Santo Efrém, o Sírio, convida-nos a humildade e o amor de Cristo: “Hoje, quando Deus vem aos pecadores, que o justo não se levante acima dos pecadores. Hoje, o Senhor do universo chegou aos seus servos, que também o mestre condescenda aos seus servos em amor. Hoje, quando o Rico ficou pobre por nossa causa, deixemos também os ricos convidarem os pobres para sua mesa”[11].

O Mistério da Encarnação – Fonte de Alegria Sincera

Uma alegria celeste e angelical é a terceira característica que irradia dos sermões de Natal dos santos Padres e da nossa liturgia de Natal.

São João Crisóstomo inicia seu primeiro sermão de Natal com palavras de indizível alegria e entusiasmo: “Pelo que os antepassados ansiavam, pelo que os profetas predicaram e pelo que os justos queriam na terra, hoje aconteceu e foi cumprido: Deus apareceu na terra e habitou entre os homens. Por isso, meus amados, felizes nos alegraremos”. E em um outro sermão da Natividade ele expressa sua alegria: “E então, vendo todos alegres, eu também quero me alegrar e celebrar. Mas me alegro sem tocar a cítara, sem mover o arco de um violino, sem uma flauta em minhas mãos; eu nem mesmo acendo uma lamparina, mas ao invés de instrumentos musicais, eu aceito as faixas de Cristo. Elas são para mim – esperança; elas são para mim – vida; para mim elas são – salvação; elas são para mim – a flauta; elas são para mim – a cítara”[12].

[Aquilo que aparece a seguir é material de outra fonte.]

Fixpoint lastl (c : loc) (ls : list loc) : loc := match ls with [] => c | l :: ls => lastl l ls end.

Record rep (s : SkipList) (ns : list nd) : Prop := mkrep {
  rep_nodup : NoDup (header s :: (nloc <$> ns));
  rep_dom : dom (heap s) = list_to_set (header s :: (nloc <$> ns));
  rep_key n : n ∈ ns → key_of (heap s) (nloc n) = Some (nkey n);
  rep_chain i : i ≤ MAX_LEVEL → lchain (heap s) i (header s) (nloc <$> tall i ns);
  rep_height : Forall (λ n, nheight n ≤ level s) ns;
  rep_level : level s ≤ MAX_LEVEL
}.

Definition ordered (ns : list nd) : Prop := sorted_keys nkey ns.

(** *** Chains *)

Lemma lchain_ext h h' i c ls : (∀ l, fwd h' l i = fwd h l i) → lchain h i c ls → lchain h' i c ls.
Proof.
  intros He. revert c. induction ls as [|l ls IH]; intros c; simpl; rewrite He; [done|]. intros [? ?]. split; [done|by apply IH].
Qed.

Lemma lchain_ext_in h h' i c ls : (∀ l, l ∈ c :: ls → fwd h' l i = fwd h l i) → lchain h i c ls → lchain h' i c ls.
Proof.
  revert c. induction ls as [|l ls IH]; intros c He; simpl; rewrite He by (by left); [done|].
  intros [? ?]. split; [done|]. apply IH; [|done]. intros x Hx. apply He. by right.
Qed.

Lemma lchain_app h i c l1 l2 : lchain h i c (l1 ++ l2) → lchain h i (lastl c l1) l2.
Proof. revert c. induction l1 as [|l l1 IH]; intros c; simpl; [done|]. intros [_ H]. by apply IH. Qed.

Lemma lastl_in c ls : lastl c ls ∈ c :: ls.
Proof. revert c. induction ls as [|l ls IH]; intros c; simpl; [by left|right; apply IH]. Qed.

Lemma lastl_app c l1 l2 : lastl c (l1 ++ l2) = lastl (lastl c l1) l2.
Proof. revert c. induction l1 as [|l l1 IH]; intros c; simpl; [done|apply IH]. Qed.

Lemma lchain_next h i c ls : lchain h i c ls → fwd h c i = Some (head ls).
Proof. destruct ls; simpl; [done|tauto]. Qed.

(** A node is put into a level. *)
Lemma lchain_link h h' i c l1 l2 x :
  lchain h i c (l1 ++ l2) → NoDup (c :: l1 ++ l2) → x ∉ c :: l1 ++ l2 →
  fwd h' x i = Some (head l2) → fwd h' (lastl c l1) i = Some (Some x) →
  (∀ l, l ≠ x → l ≠ lastl c l1 → fwd h' l i = fwd h l i) → lchain h' i c (l1 ++ x :: l2).
Proof.
  revert c. induction l1 as [|l l1 IH]; intros c Hc Hn Hx H1 H2 He; simpl in *.
  - split; [done|]. destruct l2 as [|l l2]; [done|]. simpl in *. destruct Hc as [_ Hc]. split; [done|].
    apply NoDup_cons in Hn as [Hn Hn2]. eapply lchain_ext_in; [|exact Hc]. intros y Hy. apply He; set_solver.
  - destruct Hc as [Hcl Hc]. apply NoDup_cons in Hn as [Hn Hn2]. split.
    + rewrite He; [done|set_solver|]. intros ->. apply Hn. pose proof (lastl_in l l1). set_solver.
    + apply IH; try done. set_solver.
Qed.

(** A node is taken out of a level. *)
Lemma lchain_unlink h h' i c l1 l2 x :
  lchain h i c (l1 ++ x :: l2) → NoDup (c :: l1 ++ x :: l2) →
  fwd h' (lastl c l1) i = Some (head l2) → (∀ l, l ≠ lastl c l1 → fwd h' l i = fwd h l i) → lchain h' i c (l1 ++ l2).
Proof.
  revert c. induction l1 as [|l l1 IH]; intros c Hc Hn H1 He; simpl in *.
  - apply NoDup_cons in Hn as [Hn Hn2]. destruct Hc as [_ Hc]. destruct l2 as [|l l2]; [done|]. simpl in *.
    split; [done|]. destruct Hc as [_ Hc]. eapply lchain_ext_in; [|exact Hc]. intros y Hy. apply He. set_solver.
  - destruct Hc as [Hcl Hc]. apply NoDup_cons in Hn as [Hn Hn2]. split.
    + rewrite He; [done|]. intros ->. apply Hn. pose proof (lastl_in l l1). set_solver.
    + by apply IH.
Qed.

(** *** Levels *)

Lemma tall_app i a b : tall i (a ++ b) = tall i a ++ tall i b.
Proof. unfold tall. by rewrite filter_app. Qed.

Lemma tall_0 ns : tall 0 ns = ns.
Proof. unfold tall. induction ns as [|n ns IH]; [done|]. rewrite filter_cons_True by lia. by rewrite IH. Qed.

Lemma tall_elem i ns n : n ∈ tall i ns ↔ i ≤ nheight n ∧ n ∈ ns.
Proof. unfold tall. by rewrite list_elem_of_filter. Qed.

Lemma tall_high i ns : Forall (λ n, nheight n < i) ns → tall i ns = [].
Proof. induction 1 as [|n ns Hn _ IH]; [done|]. unfold tall in *. rewrite filter_cons_False by lia. done. Qed.

Lemma tall_cons i n ns : tall i (n :: ns) = if decide (i ≤ nheight n) then n :: tall i ns else tall i ns.
Proof. unfold tall. by rewrite filter_cons. Qed.

(** The last node of a level is on the level below. *)
Lemma tall_below i c lo :
  ∃ a b, tall i lo = a ++ b ∧ lastl c (nloc <$> a) = lastl c (nloc <$> tall (S i) lo).
Proof.
  induction lo as [|n lo IH] using rev_ind; [by exists [], []|]. destruct IH as (a & b & Ha & Hl).
  rewrite !tall_app, !(tall_cons _ n). destruct (decide (S i ≤ nheight n)) as [H1|H1].
  - exists (tall i lo ++ [n]), []. rewrite decide_True by lia. rewrite app_nil_r. split; [done|].
    by rewrite !fmap_app, !lastl_app.
  - rewrite app_nil_r. change (tall i []) with (@nil nd). destruct (decide (i ≤ nheight n)).
    + exists a, (b ++ [n]). by rewrite Ha, <- app_assoc.
    + exists a, b. by rewrite app_nil_r.
Qed.

Lemma tall_sublist i ns : tall i ns `sublist_of` ns.
Proof. apply sublist_filter. Qed.

Lemma locs_sublist (a b : list nd) : a `sublist_of` b → (nloc <$> a) `sublist_of` (nloc <$> b).
Proof. induction 1; csimpl; by constructor. Qed.

Lemma level_nodup (c : loc) i ns : NoDup (c :: (nloc <$> ns)) → NoDup (c :: (nloc <$> tall i ns)).
Proof. intros Hn. eapply sublist_NoDup; [exact Hn|]. apply sublist_skip, locs_sublist, tall_sublist. Qed.

(** *** Reading and writing pointers *)

Ltac srun H := refine (bind_Ok _ _ _ _ _ [] _ _ [] H _).

Lemma sk_rd_ok s l n : heap s !! l = Some n → rd (Some l) s = Ok (n, s, []).
Proof. intros Hl. unfold rd. srun (eq_refl : get s = Ok (s, s, [])). apply lift_Ok, load_Some, Hl. Qed.

Lemma fwd_cell h l i v : fwd h l i = Some v → ∃ n, h !! l = Some n ∧ forward n !! i = Some v.
Proof. unfold fwd. destruct (h !! l) as [n|]; [|done]. simpl. by exists n. Qed.

Lemma get_forward_ok s l i v : fwd (heap s) l i = Some v → get_forward (Some l) i s = Ok (v, s, []).
Proof.
  intros (n & Hn & Hv)%fwd_cell. unfold get_forward. srun (sk_rd_ok s l n Hn). by apply lift_Ok, aget_lookup.
Qed.

(** What a write changes. *)
Definition written (h h' : gmap loc SkipListNode) (l : loc) (i : nat) (v : ptr) : Prop :=
  dom h' = dom h ∧ (∀ x, key_of h' x = key_of h x) ∧ fwd h' l i = Some v ∧
  (∀ x j, x ≠ l ∨ j ≠ i → fwd h' x j = fwd h x j).

Lemma set_forward_ok s l i v0 v :
  fwd (heap s) l i = Some v0 →
  ∃ s', set_forward (Some l) i v s = Ok (tt, s', []) ∧ written (heap s) (heap s') l i v ∧
    level s' = level s ∧ header s' = header s.
Proof.
  intros (n & Hn & Hv)%fwd_cell. apply lookup_lt_Some in Hv as Hlt.
  eexists (mkSkipList (<[l := mkNode (key n) (<[i := v]> (forward n))]> (heap s)) (level s) (header s)). split_and!; try done.
  - unfold set_forward. srun (sk_rd_ok s l n Hn).
    srun (lift_Ok (aset (forward n) (Z.of_nat i) v) s _ (aset_nat _ i v Hlt)).
    srun (eq_refl : get s = Ok (s, s, [])).
    srun (lift_Ok (store (heap s) (Some l) (mkNode (key n) (<[i := v]> (forward n)))) s _ (store_Some _ _ _ _ Hn)). done.
  - simpl. split; [apply dom_insert_lookup_L; by eexists|]. split; [|split].
    + intros x. unfold key_of. destruct (decide (l = x)) as [<-|Hx]; [by rewrite lookup_insert_eq, Hn|by rewrite lookup_insert_ne].
    + unfold fwd. rewrite lookup_insert_eq. simpl. by apply list_lookup_insert_eq.
    + intros x j Hx. unfold fwd. destruct (decide (l = x)) as [<-|Hlx]; [|by rewrite lookup_insert_ne].
      rewrite lookup_insert_eq, Hn. simpl. apply list_lookup_insert_ne. naive_solver.
Qed.

(** *** Finding a place *)

Definition split_at (k : Z) (ns lo hi : list nd) : Prop :=
  ns = lo ++ hi ∧ Forall (λ n, (nkey n < k)%Z) lo ∧ Forall (λ n, (k ≤ nkey n)%Z) hi.

Lemma split_exists k ns : ordered ns → ∃ lo hi, split_at k ns lo hi.
Proof.
  unfold ordered, sorted_keys. induction 1 as [|n ns Hs IH Hn]; [by exists [], []|].
  destruct (decide (nkey n < k)%Z) as [Hk|Hk].
  - destruct IH as (lo & hi & -> & Hlo & Hhi). exists (n :: lo), hi. split; [done|]. split; [by constructor|done].
  - exists [], (n :: ns). split; [done|]. split; [constructor|]. constructor; [lia|].
    eapply Forall_impl; [exact Hn|]. unfold key_lt. simpl. intros. lia.
Qed.

Lemma tall_Forall (P : nd → Prop) i ns : Forall P ns → Forall P (tall i ns).
Proof. rewrite !Forall_forall. intros H n Hn%tall_elem. apply H, Hn. Qed.

Lemma walk_ok s i k b1 b2 : ∀ fuel c,
  lchain (heap s) i c (nloc <$> b1 ++ b2) → (∀ n, n ∈ b1 ++ b2 → key_of (heap s) (nloc n) = Some (nkey n)) →
  Forall (λ n, (nkey n < k)%Z) b1 → Forall (λ n, (k ≤ nkey n)%Z) b2 → length b1 < fuel →
  walk fuel i k (Some c) s = Ok (Some (lastl c (nloc <$> b1)), s, []).
Proof.
  induction b1 as [|n b1 IH]; intros [|fuel] c Hc Hk H1 H2 Hf; simpl in Hf; try lia; cbn [walk].
  - srun (get_forward_ok s c i _ (lchain_next _ _ _ _ Hc)). destruct b2 as [|n b2]; [done|]. csimpl.
    specialize (Hk n (list_elem_of_here _ _)). unfold key_of in Hk. apply fmap_Some in Hk as (x & Hx & Hkx).
    srun (sk_rd_ok s _ x Hx). apply Forall_inv in H2. rewrite <- Hkx. by destruct (Z.ltb_spec (nkey n) k); [lia|].
  - srun (get_forward_ok s c i _ (lchain_next _ _ _ _ Hc)). csimpl.
    pose proof (Hk n (list_elem_of_here _ _)) as Hkn. unfold key_of in Hkn. apply fmap_Some in Hkn as (x & Hx & Hkx).
    srun (sk_rd_ok s _ x Hx). apply Forall_cons in H1 as [Hn H1]. rewrite <- Hkx. destruct (Z.ltb_spec (nkey n) k); [|lia].
    apply IH; try done; [apply Hc| |lia]. intros m Hm. apply Hk. by right.
Qed.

São Gregório, o Teólogo, chamando todos à alegria, diz: “Cristo chegou na carne, exultem com tremor e alegria – com tremor, por causa do pecado – com alegria, por causa da esperança… Quem não adorará o Eterno? Quem não louvará o Último? Novamente a escuridão é dispersada, e de novo a luz aparece… Pois eu tenho certeza que os Poderes celestes se alegram e celebram hoje conosco, porque eles estão cheios de amor pelo homem e por Deus”.

Nossos serviços de Natal são repletos de melodias alegres e felizes. No serviço das Vésperas Solenes nós cantamos: “Hoje, os anjos se alegram nos céus e os povos exultam, e todas as criaturas saltam com alegria por causa do Senhor Salvador em Belém, pois todo o engano da idolatria cessou e Cristo reina para sempre”. Nas estrofes de Louvor, no serviço das Matinas, nós cantamos: “Único justo, contente-se; céus, alegrem-se; montanhas, saltem de alegria, pois Cristo nasceu. Como os querubins, a Virgem faz um trono, carregando em seu ventre o Verbo Encarnado de Deus. Os pastores contemplam Aquele que nasceu; os Magos estão oferecendo presentes ao Mestre. Os anjos estão cantando louvores, dizendo: incompreensível Senhor, glória a Vós”.

Os santos Padres e os autores dos nossos serviços natalinos não somente admiram e exaltam o mistério da Encarnação, mas também nos chamam para prestar adoração a Cristo e a presenteá-lo com nossa fé e amor, juntamente com a Santíssima Virgem Maria, são José, os anjos, os pastores e os Homens Sábios.

No serviço das Vésperas da solenidade, ao exaltarmos a Divina Criança, cantamos: “Cristo, o que deveríamos vos ofertar pela vossa vinda à terra como homem por nossa culpa? Toda criatura que teve seu início de vós, tende-vos graças: os anjos oferecem hinos de louvor, os céus dão uma estrela; os Magos presenteiam seus dons e os pastores, suas maravilhas; à terra provê uma gruta e o deserto uma manjedoura. E nós oferecemos uma Virgem Mãe, Deus, Vós que sois de toda a eternidade, tende piedade de nós”.

[1] Jo 1,14.

[2] SÃO JOÃO CRISÓSTOMO. Obras. v. VI, p. 692

[3] SÃO JOÃO CRISÓSTOMO. Obras, v. XII, p. 787.

[4] Hino I, 82.

[5] Hino IV, 14.

[6] Hino IV, 148.

[7] Hino IV, 149.

[8] Lc 2,12.

[9] Prólogo.

[10] SÃO JOÃO CRISÓSTOMO. Obras. v. VI, p. 698.

[11] Hino I, 92-94.

[12] SÃO JOÃO CRISÓSTOMO. Obras. v. VI, p. 698)

Fonte: KATRIY, Yulian Yakiv. Conheça o seu rito: o ano litúrgico da Igreja Greco-Católica Ucraniana. Roma: PP. Basiliani, 1982.

Pe. Yulian Yakiv Katriy, OSBM
(1912 - 2000) Doutor em Filosofia e autor de diversos livros.